I was just wondering if anybody knew of a new code to bill for the mini mental status exam that IS covered by medicare in addition to an E/M code? A drug rep was telling one of my docs about this and I cannot find anything about it.


----------



## chasta82 (Aug 16, 2013)

I do not believer there is a CPT especially for MMSE.  This is the only thing I can find on the web (it is from 2008) and this is how our office has been handling it if they are also been seen for other things.. If this is the only thing they are being seen for then we have it as a nurse visit and charge it out as a 99211.

http://www.aafp.org/fpm/2008/1100/p37.html

Mental health status assessment
QHow should I code a Mini Mental Status Exam (MMSE) performed as part of an office visit with a patient who is having memory problems?
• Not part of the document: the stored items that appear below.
Lemma scan_last_at i j p old r :
  ordered p → last_at p old r →
  scan i j p old =
    match r with
    | None => j + (old - i)
    | Some ix =>
        match p !! ix with
        | Some e => if old_end e <=? old then new_end e + (old - old_end e) else new_start e
        | None => j + (old - i)
        end
    end.
Proof.
  destruct r as [ix|]; [|intros _; apply scan_before].
  generalize (@None Z) as z. revert i j ix. induction p as [|x p IH]; intros i j ix z Ho [(e & He & Hle) Hafter]; [done|].
  destruct Ho as (Hz & H2 & H3). destruct ix as [|ix]; cbn [scan];
    [change ((x :: p) !! 0%nat) with (Some x)|change ((x :: p) !! S ix) with (p !! ix) in *].
  - injection He as ->. rewrite (proj2 (Z.ltb_ge old (old_start e))) by done.
    destruct (Z.ltb_spec old (old_end e)).
    + by rewrite (proj2 (Z.leb_gt _ _)) by done.
    + rewrite (proj2 (Z.leb_le _ _)) by done. apply scan_before.
      intros k f Hf. apply (Hafter (S k) f); [lia|done].
  - destruct (ordered_after_lookup _ _ _ _ H3 He).
    rewrite (proj2 (Z.ltb_ge old (old_start x))), (proj2 (Z.ltb_ge old (old_end x))) by lia.
    rewrite (IH _ _ ix _ H3).
    + unfold t in *. by rewrite He.
    + split; [by exists e|]. intros k f Hk Hf. apply (Hafter (S k) f); [lia|done].
Qed.

Lemma old_to_new_scan p old : ordered p → old_to_new p old = scan 0 0 p old.
Proof.
  intros Ho. rewrite (scan_last_at _ _ _ _ _ Ho (search_ix_spec p old Ho)).
  unfold old_to_new, search_ix.
  destruct (binary_search_by _ p) as [ix|[|ix]]; [|lia|]; destruct (p !! ix); lia.
Qed.

Section positions.
Context {A : Type}.
Implicit Types (a b : list A).

Lemma scan_bounds i j p a b old :
  relates i j p a b → i ≤ old ≤ i + Z.of_nat (length a) →
  j ≤ scan i j p old ≤ j + Z.of_nat (length b).
Proof.
  induction 1 as [|i j e p g d s a b H1 H2 H3 H4 _ IH]; cbn; [lia|].
  rewrite !length_app. destruct (Z.ltb_spec old (old_start e)); [lia|].
  destruct (Z.ltb_spec old (old_end e)); lia.
Qed.

Lemma scan_mono i j p a b x y :
  relates i j p a b → i ≤ x → x ≤ y → y ≤ i + Z.of_nat (length a) →
  scan i j p x ≤ scan i j p y.
Proof.
  intros H. revert x y. induction H as [|i j e p g d s a b H1 H2 H3 H4 Hr IH]; intros x y Hx Hxy Hy; cbn; [lia|].
  rewrite !length_app in Hy.
  destruct (Z.ltb_spec x (old_start e)), (Z.ltb_spec y (old_start e)); try lia.
  - destruct (Z.ltb_spec y (old_end e)); [lia|].
    pose proof (scan_bounds _ _ _ _ _ y Hr). lia.
  - destruct (Z.ltb_spec x (old_end e)), (Z.ltb_spec y (old_end e)); try lia.
    + pose proof (scan_bounds _ _ _ _ _ y Hr). lia.
    + apply IH; lia.
Qed.

Lemma scan_kept i j p a b old :
  relates i j p a b → i ≤ old < i + Z.of_nat (length a) →
  (∀ e, e ∈ p → ¬ (old_start e ≤ old < old_end e)) →
  b !! Z.to_nat (scan i j p old - j) = a !! Z.to_nat (old - i).
Proof.
  induction 1 as [i j g|i j e p g d s a b H1 H2 H3 H4 Hr IH]; intros Ho Hk; cbn.
  { f_equal. lia. }
  rewrite !length_app in Ho. destruct (Z.ltb_spec old (old_start e)).
  { rewrite !lookup_app_l by lia. f_equal. lia. }
  destruct (Z.ltb_spec old (old_end e)) as [Hlt|Hge].
  { destruct (Hk e); [left|lia]. }
  pose proof (scan_bounds _ _ _ _ _ old Hr ltac:(lia)) as Hb.
  rewrite !(lookup_app_r g), !(lookup_app_r s), !(lookup_app_r d) by lia.
  replace (Z.to_nat (scan (old_end e) (new_end e) p old - j) - length g - length s)%nat
    with (Z.to_nat (scan (old_end e) (new_end e) p old - new_end e)) by lia.
  replace (Z.to_nat (old - i) - length g - length d)%nat with (Z.to_nat (old - old_end e)) by lia.
  apply IH; [lia|]. intros f Hf. apply Hk. by right.
Qed.

Lemma scan_inside i j p old z e :
  ordered_after z p → e ∈ p → old_start e ≤ old < old_end e → scan i j p old = new_start e.
Proof.
  intros Ho He Hin. revert i j z Ho. induction p as [|x p IH]; intros i j z Ho; [by apply elem_of_nil in He|].
  destruct Ho as (_ & H2 & H3). apply elem_of_cons in He as [<-|He]; cbn.
  - rewrite (proj2 (Z.ltb_ge _ _)), (proj2 (Z.ltb_lt _ _)) by lia. done.
  - destruct (proj1 (list_elem_of_lookup _ _) He) as [k Hk]. destruct (ordered_after_lookup _ _ _ _ H3 Hk).
    rewrite !(proj2 (Z.ltb_ge _ _)) by lia. by apply (IH He _ _ (Some (old_end x))).
Qed.
End positions.

Lemma relates_ordered {A} i j p (a b : list A) z :
  relates i j p a b → apart_after z p → ordered_after z p.
Proof.
  intros H. revert z. induction H as [|i j e p g d s a b H1 H2 H3 H4 _ IH]; intros z Ha; [done|].
  destruct Ha as [Ha1 Ha2]. cbn. split_and!; [done|lia|]. by apply IH.
Qed.
(* ===== verification/SumTree.v ===== *)
(** The B+ tree that caches sums of its items
    ([crates/sum_tree/src/sum_tree.rs]): construction, concatenation and
    search. [SumTree.node] keeps the arrays of the code beside the cached
    summaries; [None] is a panic (a full array, [unreachable!], [unwrap] of
    nothing), and the theorems show that well-formed trees never reach one.

    Reference counting ([Arc::make_mut] copies a shared node before writing) is
    not observable, so a node is a value. The context argument [cx] of the
    code's [Summary] trait is an argument of the instance. *)
From S2P Require Import Prelude.

(** [crates/sum_tree/src/sum_tree.rs:51-60] Summary *)
Class Summary (U : Type) := { zero : U; add_summary : U → U → U }.
(** [crates/sum_tree/src/sum_tree.rs:34-38] Item *)
Class Item (T U : Type) := { item_summary : T → U }.
(** [crates/sum_tree/src/sum_tree.rs:95-110] Dimension *)
Class Dimension (D U : Type) := { dzero : D; dadd : D → U → D }.

(** [crates/sum_tree/src/sum_tree.rs:189-195] Bias *)
Inductive bias := Left | Right.
#[global] Instance bias_eq_dec : EqDecision bias.
Proof. solve_decision. Defined.

(** [crates/sum_tree/src/sum_tree.rs:198-203] Bias::invert *)
Definition bias_invert (b : bias) : bias := match b with Left => Right | Right => Left end.

(** [crates/sum_tree/src/sum_tree.rs:105-109] Dimension::from_summary *)
Definition from_summary {D U} `{!Dimension D U} (s : U) : D := dadd dzero s.

(** The instances of the library itself: a summary is a dimension of itself,
    [()] measures nothing, and several dimensions can be tracked at once. *)
(** [crates/sum_tree/src/sum_tree.rs:112-120] Dimension for Summary *)
Instance summary_dimension U `{!Summary U} : Dimension U U :=
  { dzero := zero; dadd := add_summary }.
(** [crates/sum_tree/src/sum_tree.rs:132-136] Dimension for unit *)
Instance unit_dimension U : Dimension unit U := { dzero := tt; dadd := λ _ _, tt }.
(** [crates/sum_tree/src/sum_tree.rs:141-153] Dimension for Dimensions *)
Instance pair_dimension D1 D2 U `{!Dimension D1 U, !Dimension D2 U} : Dimension (D1 * D2) U :=
  { dzero := (dzero, dzero); dadd := λ d s, (dadd d.1 s, dadd d.2 s) }.

(** The test of every seek: an item that ends at a position the target
    compares to as [c] is skipped. *)
Definition skips (c : comparison) (b : bias) : bool :=
  match c, b with Gt, _ => true | Eq, Right => true | _, _ => false end.

(** [crates/sum_tree/src/sum_tree.rs:1381-1391] sum *)
Definition sum {U} `{!Summary U} (l : list U) : U := foldl add_summary zero l.

(** The summary of a sequence of items. *)
Definition measure {T U} `{!Summary U, !Item T U} (l : list T) : U := sum (map item_summary l).

(** What the tree relies on: along the sequences of items that occur
    ([valid]), sums can be split before a non-empty part. A monoid satisfies it
    with every sequence valid, a summary that keeps the last key as well, and
    bounded summaries satisfy it up to their bound. *)
Class SummaryLaws (T U : Type) `{!Summary U, !Item T U} := {
  valid : list T → Prop;
  valid_app : ∀ l k, valid (l ++ k) → valid l ∧ valid k;
  measure_app : ∀ l k, k ≠ [] → valid (l ++ k) → measure (l ++ k) = add_summary (measure l) (measure k);
  measure_one : ∀ x, valid [x] → measure [x] = item_summary x;
}.

(** The position after a sequence of items; unless said otherwise it is what
    the summary of the sequence says. *)
Class Measured (D T U : Type) `{!Summary U, !Item T U, !Dimension D U} := { position_after : list T → D }.
#[export] Instance measured D T U `{!Summary U, !Item T U, !Dimension D U} : Measured D T U | 100 :=
  { position_after := λ l, match l with [] => dzero | _ => dadd dzero (measure l) end }.
Definition dim {T U} D `{Measured D T U} (l : list T) : D := position_after l.
Arguments dim : simpl never.
(** Going on after a subtree that was passed entirely. *)
Lemma climb root hr stk h x pre post l a :
  wf hr root → (hr < 16)%nat → valid (contents root) →
  spine root hr stk h x pre post → R a l → valid (l ++ post) →
  ∃ n st' r, (n ≤ visits_above stk)%nat ∧ reaches step n (stk, dim D (pre ++ contents x), true, a) st' ∧
    step st' = Some (inr r) ∧ outcome root hr (pre ++ contents x) post l r.
Proof.
  intros Hw Hhr Hv Hs. revert l a.
  induction Hs as [|stk h h0 s ss ts i x pre post Hs IH Hi]; intros l a HR Hvl.
  - eexists 0%nat, _, ([], _, a). split_and!; [lia|apply reaches_refl|done|].
    exists [], []. rewrite !app_nil_r. cbn [app]. split_and!; [done..| |by left].
    split; [by left|done].
  - pose proof (lookup_lt_Some _ _ _ Hi) as Hlt.
    assert ((pre ++ flat_map contents (take i ts)) ++ contents x
      = pre ++ flat_map contents (take (S i) ts)) as Epos.
    { rewrite (take_S_r _ _ _ Hi), flat_map_app. cbn. by rewrite app_nil_r, app_assoc. }
    rewrite Epos. rewrite visits_above_cons. rewrite app_assoc in Hvl. destruct (valid_app _ _ Hvl) as [Hvl1 _].
    destruct (node_seek root hr h stk h0 s ss ts pre post (length ts) Hw Hhr Hv
        (enter_subtree root hr h Hw Hhr Hv) Hs true i (dim D (pre ++ flat_map contents (take i ts))) l a)
      as [(n & st' & r & Hn & Hr & Hst & Ho)|(n & a' & Hn & Hr & HR' & Hp)]; [lia|lia|by left|done|done|..].
    + exists n, st', r. split_and!; [lia|done..].
    + destruct (IH (l ++ flat_map contents (drop (S i) ts)) a') as (n2 & st' & r & Hn2 & Hr2 & Hst & Ho); [done|done|].
      exists (n + n2)%nat, st', r. cbn [contents] in *. split_and!; [lia| |done|].
      * by eapply reaches_trans.
      * assert (pre ++ flat_map contents ts
          = (pre ++ flat_map contents (take (S i) ts)) ++ flat_map contents (drop (S i) ts)) as Ets
          by (by rewrite <- app_assoc, <- flat_map_app, take_drop).
        rewrite Ets in Ho, Hp. by apply outcome_shift.
Qed.
Lemma bounded_inner h r a w :
  bounded h r (weight a + w) → 0 ≤ w →
  Forall (level h) (r.1 :: also r.2) ∧ inners h (r.1 :: also r.2) ≤ inner h a + w.
Proof.
  destruct r as [x [c|]]; intros [Hx Hr] Hw; cbn [fst snd also] in *.
  - destruct Hr as (Hc & Fx & Fc & Hle). split; [by repeat constructor|].
    rewrite !inners_cons, inners_nil, !full_inner by done. pose proof (inner_ge h a). lia.
  - split; [by repeat constructor|]. rewrite inners_cons, inners_nil. unfold inner. lia.
Qed.

Lemma to_append_bounded rec h h' css cts other css' cts' sa ta :
  rec_bounded h rec → Forall (level h) cts → level h' other →
  to_append rec (S h) css cts other = Some (css', cts', sa, ta) →
  Forall (level h) (cts' ++ ta) ∧ inners h (cts' ++ ta) ≤ inners h cts + weight other.
Proof.
  intros Hrec F Ho. unfold to_append. rewrite (level_height _ _ Ho).
  destruct (Nat.ltb_spec (S h) h'); [done|].
  destruct (Nat.eqb_spec (S h - h') 0) as [Hd|Hd].
  { assert (h' = S h) as -> by lia. destruct (child_trees other) as [ts|] eqn:Ec; [|done].
    intros [= <- <- <- <-]. destruct (child_trees_level h _ _ Ho Ec) as [F' ->].
    rewrite inners_app. split; [by apply Forall_app|lia]. }
  destruct (Nat.eqb (S h - h') 1 && negb (is_underflowing other)) eqn:Ed.
  { apply andb_true_iff in Ed as [E1%Nat.eqb_eq E2%negb_true_iff]. assert (h' = h) as -> by lia.
    intros [= <- <- <- <-]. rewrite inners_app, (inners_cons h other []), inners_nil, full_inner by done.
    split; [|lia]. apply Forall_app. split; [done|by repeat constructor]. }
  destruct (list.last cts) as [l|] eqn:El; [|done]. cbn [mbind option_bind].
  pose proof (last_split _ _ El) as Els.
  assert (level h l) as Hl by (rewrite Els in F; apply Forall_app in F as [_ F]; by inversion F).
  destruct (rec l other) as [[c res]|] eqn:Er; [|done]. cbn [mbind option_bind].
  apply (Hrec h') in Er; [|done|done]. apply bounded_inner in Er as [Fr Hr]; [|apply weight_nonneg].
  destruct (set_last cts c) as [cts1|] eqn:Es; [|done]. cbn [mbind option_bind].
  apply set_last_inv in Es. destruct (set_last css _) as [css1|]; [|done]. cbn [mbind option_bind].
  intros H1. assert (cts' ++ ta = removelast cts ++ c :: also res) as ->.
  { destruct res; injection H1 as <- <- <- <-; subst cts1; cbn [also];
      by rewrite <- ?app_assoc, ?app_nil_r. }
  rewrite inners_app. split.
  { apply Forall_app. split; [by apply Forall_removelast|done]. }
  pose proof (f_equal (inners h) Els) as HE. rewrite inners_app, (inners_cons h l []), inners_nil in HE.
  cbn [fst snd] in Hr. lia.
Qed.

Lemma half_bounds n : (capacity < n)%nat →
  (TREE_BASE ≤ midpoint n ∧ TREE_BASE + midpoint n ≤ n)%nat ∧
  (TREE_BASE ≤ div_ceil2 n ∧ TREE_BASE + div_ceil2 n ≤ n)%nat.
Proof.
  intros H. unfold midpoint, div_ceil2, TREE_BASE in *.
  pose proof (Nat.div_mod n 2). pose proof (Nat.mod_upper_bound n 2).
  pose proof (Nat.div_mod (n + n mod 2) 2). pose proof (Nat.mod_upper_bound (n + n mod 2) 2).
  pose proof (Nat.div_mod (n + 1) 2). pose proof (Nat.mod_upper_bound (n + 1) 2). lia.
Qed.
Lemma split_leaf_bounded m s1 ss1 s2 ss2 (its : list T) w :
  Z.of_nat (length its) ≤ w → (TREE_BASE ≤ m ∧ TREE_BASE + m ≤ length its)%nat →
  bounded 0 (Leaf s1 (take m its) ss1, Some (Leaf s2 (drop m its) ss2)) w.
Proof.
  intros Hw Hm. split; [done|]. cbn [fst snd]. split_and!; [done|..].
  - apply full_leaf. rewrite length_take. lia.
  - apply full_leaf. rewrite length_drop. lia.
  - cbn [weight]. rewrite length_take, length_drop. lia.
Qed.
AThe physician administration, interpretation and written report associated with the MMSE is included in the E/M code for the patient encounter and cannot be billed separately. The 1997 version of Medicare's Documentation Guidelines for Evaluation and Management Services indicates that “brief assessment of mental status including: orientation to time, place and person; recent and remote memory; mood and affect (e.g., depression, anxiety, agitation)” is one of the exam elements for a general multisystem exam.

[


----------



## HKOFOID (Aug 20, 2013)

chasta82 said:


> I do not believer there is a CPT especially for MMSE.  This is the only thing I can find on the web (it is from 2008) and this is how our office has been handling it if they are also been seen for other things.. If this is the only thing they are being seen for then we have it as a nurse visit and charge it out as a 99211.
> 
> http://www.aafp.org/fpm/2008/1100/p37.html
> 
> ...



Thanks!


----------